De kritische/Bijbelkennende lezer zal van de vier bovengenoemde teksten, twee herkennen uit Jakobus. De brief die bekend staat (en bij Luther zelfs berucht was) om zijn nadruk op het doen van goede werken. Je zou, net als Luther(!), deze brief ondergeschikt kunnen maken aan andere Bijbelboeken. Maar dan nog blijven die andere teksten overeind staan. De laatste van de vier teksten komt uit Openbaring. En we geloven toch dat die Openbaring van Jezus is, die Hij aan Johannes bekendgemaakt heeft? Jezus richt zich in die tekst op de gemeente van Tyatira: die gemeente doet heel veel dingen goed en daar is Jezus blij mee. Maar Hij heeft ook iets tegen die gemeente: ze laten ene Izebel haar gang gaan, wat leidt tot veel zonde en ellende. Jezus wil dat de gemeente tegen haar optreedt. Degenen die dat al gedaan hebben en/of die haar niet achterna lopen, bemoedigt Hij en roept Hij op tot vasthoudendheid. Het is in die context dat Hij zegt dat ieder van ons beloond zal worden naar zijn of haar daden.

Ik geloof in het bestaan van God en in wat Jezus voor mij gedaan heeft, dat is voor mij heel helder. En ik doe ook echt wel dingen die vanuit dat geloof voortkomen en die je zou kunnen zien als ‘goede dingen’. Maar heb ik ook nog een Izebel? Iets waar God mij kritisch op aankijkt en iets waarvan Hij zegt: “Ido, daar ga ik je naar belonen (of niet)”? Is er iets in mijn gedrag, in hoe ik mijn leven leef, waardoor God misschien zegt: “Ido, je bent lauw en ik spuw jou uit (Openbaring 3:16)!”?

Uiteraard zeggen we dan met z’n allen al heel snel: ja, er valt altijd iets aan te merken op iedereen, maar God zal dit de gelovige uit genade (door Jezus) kwijtschelden. En ja, ik snap dat dat juist de kern van genade is: God schenkt mij, ondanks mijn fouten, Zijn genade. Maar toch! Mogen wij, als rijken, dit dan als eenzijdige boodschap aan elkaar blijven verkondigen: “Natuurlijk heb jij nog je Izebel, maar het komt gewoon goed!”? Of zou het kunnen dat we onszelf hiermee snel een comfortabel gevoel willen geven? Zouden we ons toch iets meer gewaarschuwd moeten weten?
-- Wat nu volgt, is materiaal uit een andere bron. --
Lemma jb_lstep_linv l sl sl' : jb_linv sl → jb_lstep l sl = Some sl' → jb_linv sl'.
Proof.
  destruct sl as [s lg]. intros Hinv Hstep. unfold jb_lstep in Hstep. cbn in Hstep.
  destruct (jb_step l s) as [s'|] eqn:Hs; cbn in Hstep; [|done]. simplify_eq.
  destruct l as [r|resp| | | | | | | | |];
    try (eapply run_tick_linv; eassumption); cbn in Hs.
  - case_match; simplify_eq. by apply (linv_frame s).
  - case_match; simplify_eq. by apply (linv_frame s).
  - simplify_eq. by apply (linv_frame s).
  - simplify_eq. by apply (linv_frame s).
  - destruct (recv (js_sendJobsCh s)) as [[q c]|] eqn:Hr; [|done]. cbn in Hs. simplify_eq.
    cbn. rewrite Hr. destruct Hinv as [Hi Hf]. split; [done|].
    apply recv_Some in Hr as [Hb _]. unfold jb_flow, all_batches in *. cbn in *.
    rewrite app_nil_r, Hf, Hb. by rewrite <- !app_assoc.
  - destruct (js_pc s) eqn:Hpc; try done. case_match; simplify_eq.
    apply (linv_frame s); cbn; rewrite ?Hpc; done.
  - destruct (js_pc s) eqn:Hpc; try done.
    destruct (recv (jb_apiInputCh (js_buf s))) as [[r c]|] eqn:Hr; [|done].
    cbn in Hs. simplify_eq. cbn. rewrite Hr, app_nil_r.
    apply (run_buffer_linv r (set_buf (set_apiInputCh c (js_buf s)) s) lg).
    + apply (jb_inv_store (js_buf s)); [done..|apply Hinv].
    + cbn. by rewrite Hpc.
    + apply Hinv.
  - destruct (js_pc s) eqn:Hpc; try done.
    destruct (recv (jb_responseInputCh (js_buf s))) as [[resp c]|] eqn:Hr; [|done].
    cbn in Hs. destruct (dispatchResponse _ _ _) as [b' h'] eqn:Hd. simplify_eq.
    apply dispatchResponse_store in Hd as (?&?&?).
    apply (linv_frame s); cbn; rewrite ?Hpc; done.
  - destruct (js_pc s) as [|r| | |] eqn:Hpc; try done. case_match; simplify_eq. cbn.
    rewrite Hpc, app_nil_r. apply (run_buffer_linv r s lg); [apply Hinv|by rewrite Hpc|apply Hinv].
  - destruct (js_pc s) as [| |q| |] eqn:Hpc; try done. case_match; simplify_eq.
    apply (linv_frame s); cbn; rewrite ?Hpc; cbn; by rewrite ?app_nil_r.
Qed.

Lemma jb_linv_init topic : jb_linv (jb_init topic, mkLog [] []).
Proof. split; [apply jb_inv_new|done]. Qed.

Lemma jb_lstep_some l s lg s' :
  jb_step l s = Some s' →
  jb_lstep l (s, lg) =
    Some (s', mkLog (lg_accepted lg ++ observe_accepted l s s')
                    (lg_sent lg ++ observe_sent l s)).
Proof. intros Hs. unfold jb_lstep. cbn [fst snd]. by rewrite Hs. Qed.
(* ===== verification/Router.v ===== *)
(** * Topic router and dispatcher (internal/api/router.go)

    Per topic a set of consumers, a bounded queue of jobs, a back-pressure flag
    and a dispatcher goroutine. Consumers and queues are shared by reference
    (the API acknowledges into the same consumer, a dispatcher keeps its queue
    after the topic is gone), so both live in heaps. *)

From S2P Require Import Prelude GoRuntime Messages Metrics Consumer.

Local Open Scope Z_scope.

(** ** State *)

(** Durations are nanoseconds. *)
Definition second : Z := 1000000000.
Definition jobTTL : Z := 5 * second.
Definition perTopicBufferSize : Z := 25000.
Definition dispatchBatchSize : nat := 8.

Record topicPressure := mkPressure { tpr_saturated : bool; tpr_lastUpdated : Z }.

(** The embedded [*model.Job] may be nil: it comes from the wire. *)
Record queuedJob := mkQueued { qj_Job : option Job; qj_firstSeen : Z }.

(** A consumer reference, a dispatcher (its context's) identity. *)
Abbreviation cref := nat.
Abbreviation loopid := nat.

(** A dispatcher goroutine: its topic, the queue it read at its start (not read
    yet, or read; nil when the topic was already gone) and its context. *)
Record dispatcher := mkDispatcher {
  dl_topic : string;
  dl_ch : option (option chanid);
  dl_cancelled : bool
}.

Record DefaultRouter := mkRouter {
  rt_topicConsumers : gmap string (gmap string cref);
  rt_mainChans : gmap string chanid;
  rt_dispatchCancel : gmap string loopid;
  rt_topicPressure : gmap string topicPressure;
  (* the heaps and goroutines the fields refer to *)
  rt_chans : heap queuedJob;
  rt_loops : gmap loopid dispatcher;
  rt_next : nat;
  (* proxy_jobs_pushed_per_topic, proxy_jobs_dropped_per_topic *)
  rt_pushed : gmap string Z;
  rt_dropped : gmap string Z
}.

Definition NewDefaultRouter : DefaultRouter := mkRouter ∅ ∅ ∅ ∅ ∅ ∅ 0 ∅ ∅.

Definition set_topicConsumers m (r : DefaultRouter) : DefaultRouter :=
  mkRouter m (rt_mainChans r) (rt_dispatchCancel r) (rt_topicPressure r) (rt_chans r)
    (rt_loops r) (rt_next r) (rt_pushed r) (rt_dropped r).
Definition set_topicPressure m (r : DefaultRouter) : DefaultRouter :=
  mkRouter (rt_topicConsumers r) (rt_mainChans r) (rt_dispatchCancel r) m (rt_chans r)
    (rt_loops r) (rt_next r) (rt_pushed r) (rt_dropped r).
Definition set_chans m (r : DefaultRouter) : DefaultRouter :=
  mkRouter (rt_topicConsumers r) (rt_mainChans r) (rt_dispatchCancel r) (rt_topicPressure r) m
    (rt_loops r) (rt_next r) (rt_pushed r) (rt_dropped r).
Definition set_loops m (r : DefaultRouter) : DefaultRouter :=
  mkRouter (rt_topicConsumers r) (rt_mainChans r) (rt_dispatchCancel r) (rt_topicPressure r)
    (rt_chans r) m (rt_next r) (rt_pushed r) (rt_dropped r).

Definition JobsPushed (topic : string) (r : DefaultRouter) : DefaultRouter :=
  mkRouter (rt_topicConsumers r) (rt_mainChans r) (rt_dispatchCancel r) (rt_topicPressure r)
    (rt_chans r) (rt_loops r) (rt_next r) (count topic (rt_pushed r)) (rt_dropped r).
Definition JobsDropped (topic : string) (r : DefaultRouter) : DefaultRouter :=
  mkRouter (rt_topicConsumers r) (rt_mainChans r) (rt_dispatchCancel r) (rt_topicPressure r)
    (rt_chans r) (rt_loops r) (rt_next r) (rt_pushed r) (count topic (rt_dropped r)).

(** ** Topics come and go *)

(** The context is the new goroutine's own; its queue is read when it runs. *)
Definition startDispatcher (topic : string) (r : DefaultRouter) : DefaultRouter :=
  let id := rt_next r in
  mkRouter (rt_topicConsumers r) (rt_mainChans r) (<[topic := id]> (rt_dispatchCancel r))
    (rt_topicPressure r) (rt_chans r)
    (<[id := mkDispatcher topic None false]> (rt_loops r)) (S id) (rt_pushed r) (rt_dropped r).

Definition cancel_loop (d : dispatcher) : dispatcher :=
  mkDispatcher (dl_topic d) (dl_ch d) true.

Definition stopDispatcher (topic : string) (r : DefaultRouter) : DefaultRouter :=
  match rt_dispatchCancel r !! topic with
  | None => r
  | Some id =>
      mkRouter (rt_topicConsumers r) (rt_mainChans r) (delete topic (rt_dispatchCancel r))
        (rt_topicPressure r) (rt_chans r) (alter cancel_loop id (rt_loops r)) (rt_next r)
        (rt_pushed r) (rt_dropped r)
  end.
Andy Mineo, christelijk rapper, verwoordt een soortgelijke vraag in zijn nummer ‘Uncomfortable’. Kijk/lees/luister zeker de eerste 43 seconden van zijn clip hieronder. Want datgene wat hij in dat eerste stuk rapt, introduceert precies het punt dat ik bedoel. Op die 43e seconde barst het nummer tevens los met een vette beat. Maar wees gerust, vanaf 2.54 wordt het nummer weer rustig en komt hij met rake teksten. Dus: kijk/luister/lees!

Het gaat om geloof, niet om de daden. En we krijgen alles uit genade, niet omdat we het verdienen. Dit is de bekende boodschap van Jezus en van, ja ook, Hendrik de Cock. Toch richtten beiden zich vooral op de buitenbeentjes en op de arme mensen (in de brede zin van het woord). En als ik mijzelf zie als rijke, is die boodschap voor mij dan hetzelfde? Of mag/moet ik mezelf iets kritischer bekijken? Wordt er toch iets meer van mij verwacht?

We hebben onze antwoorden vaak zo snel klaar. Maar ik vind het lastige vragen.